NAMI HelpLine

Posted on November 1, 2005

We know what is wrong with America’s mental health care system.

In 1999, the landmark U.S. Surgeon General Report on Mental Health documented barriers to treatment. Two years ago, President Bush’s New Freedom Commission on Mental Health called for transformation of a fragmented “system in shambles.”

Today’s report by the Institute of Medicine (IOM) emphasizes that the challenge is more than a gap, but a chasm, between promise and performance. 

The report is an excellent prescription of principles, some of which have been reflected in earlier reports but never acted upon, others of which provide a greater vision of   a 21st century system of care.

We know what must be done. The challenge now is to make sure that the report does not end up simply gathering dust on shelves in the White House, the Library of Congress, or state medical libraries.
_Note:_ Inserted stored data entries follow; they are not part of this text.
(** * Reddit-Stock-Tracker: a shallow embedding of the traversal pipeline

    Sources embedded:
    - [src/utils.py]: [make_api_call], [parse_json_for_post_ids],
      [extract_submission_data], [parse_json_for_post_content],
      [parse_json_for_comment_content], [parse_json_for_reply_content];
    - [src/validator.py]: [SECTickerValidator.validate] and [load_tickers];
    - [src/stocks_db.py]: [StocksDB.insert];
    - [src/reddit_stocks.py]: [RedditStockTracker.fetch_comment_data],
      [fetch_reply_data], [fetch_post_data_and_comment_ids], [process], and
      the [asyncio.Semaphore] that gates the post and comment fetches.

    Decoded JSON is the Python value [json.loads] produces: [None], bools,
    numbers, strings, lists and dicts.  Python exceptions are values of an
    error monad; strings are [String.string] holding ASCII text. *)

From Stdlib Require Import List String Ascii Bool Arith Lia ZArith.
From Stdlib Require Import Sorting.Sorted Structures.OrdersEx Classes.RelationClasses.
Import ListNotations.
Open Scope string_scope.
Open Scope list_scope.
Open Scope bool_scope.
Set Warnings "-register-all".

(* ------------------------------------------------------------------ *)
(** ** Python values and exceptions *)

Inductive Json : Type :=
| JNull : Json
| JBool : bool -> Json
| JNum : Z -> Json
| JStr : string -> Json
| JList : list Json -> Json
| JObj : list (string * Json) -> Json.

Inductive PyExc : Type :=
| KeyError | TypeError | IndexError | AttributeError.

Inductive PyRes (A : Type) : Type :=
| Ok : A -> PyRes A
| Exc : PyExc -> PyRes A.
Arguments Ok {A} _.
Arguments Exc {A} _.

Definition py_bind {A B} (m : PyRes A) (k : A -> PyRes B) : PyRes B :=
  match m with Ok a => k a | Exc e => Exc e end.

Notation "x <- m ;; k" := (py_bind m (fun x => k))
  (at level 61, m at next level, right associativity).

(** [try: ... except (E1, ..., En):] *)
Definition py_catch {A} (caught : list PyExc) (m : PyRes A) (handler : PyRes A)
  : PyRes A :=
  match m with
  | Ok a => Ok a
  | Exc e => if existsb (fun e' =>
                 match e, e' with
                 | KeyError, KeyError | TypeError, TypeError
                 | IndexError, IndexError | AttributeError, AttributeError => true
                 | _, _ => false
                 end) caught
             then handler else Exc e
  end.

Fixpoint assoc_lookup (k : string) (kv : list (string * Json)) : option Json :=
  match kv with
  | [] => None
  | (k', v) :: kv' => if String.eqb k k' then Some v else assoc_lookup k kv'
  end.

(** Truthiness ([bool(v)]). *)
Definition truthy (v : Json) : bool :=
  match v with
  | JNull => false
  | JBool b => b
  | JNum z => negb (Z.eqb z 0)
  | JStr s => negb (String.eqb s EmptyString)
  | JList l => match l with [] => false | _ => true end
  | JObj kv => match kv with [] => false | _ => true end
  end.

(** [v.get(k, d)]: only dicts have a [get] method. *)
Definition py_get (v : Json) (k : string) (d : Json) : PyRes Json :=
  match v with
  | JObj kv => match assoc_lookup k kv with Some x => Ok x | None => Ok d end
  | _ => Exc AttributeError
  end.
Read the report. Act on it. It is a serious blueprint for serious transformation, building on the foundation of the Surgeon General’s Report and the New Freedom Commission’s recommendations. We urgently need:

  • A health care system that no longer separates general health care from mental health care, but instead rests on an understanding of the inherent link between the brain and the rest of the body. This must include an end to discrimination in health care coverage for treatment of mental illnesses.
  • Early screening and monitoring for persons at risk.
  • A consumer (patient) centered system that emphasizes self-management, treatment choices, comparative information, and most of all recovery.
  • Evidence-based treatment and quality measurements, linked especially to public funding choices.
  • Coordinated management models that provide a true continuum between primary care, mental health care, and other specialties.
  • Integrated mental health and substance abuse care.
  • Licensing of mental health care workers and insistence on clinical competence throughout the system.

Action is needed now. Without it, the chasm will only grow wider.

Mental illness affects one out of every five Americans. It does not discriminate. It affects men and women, the young and old, Republicans and Democrats alike.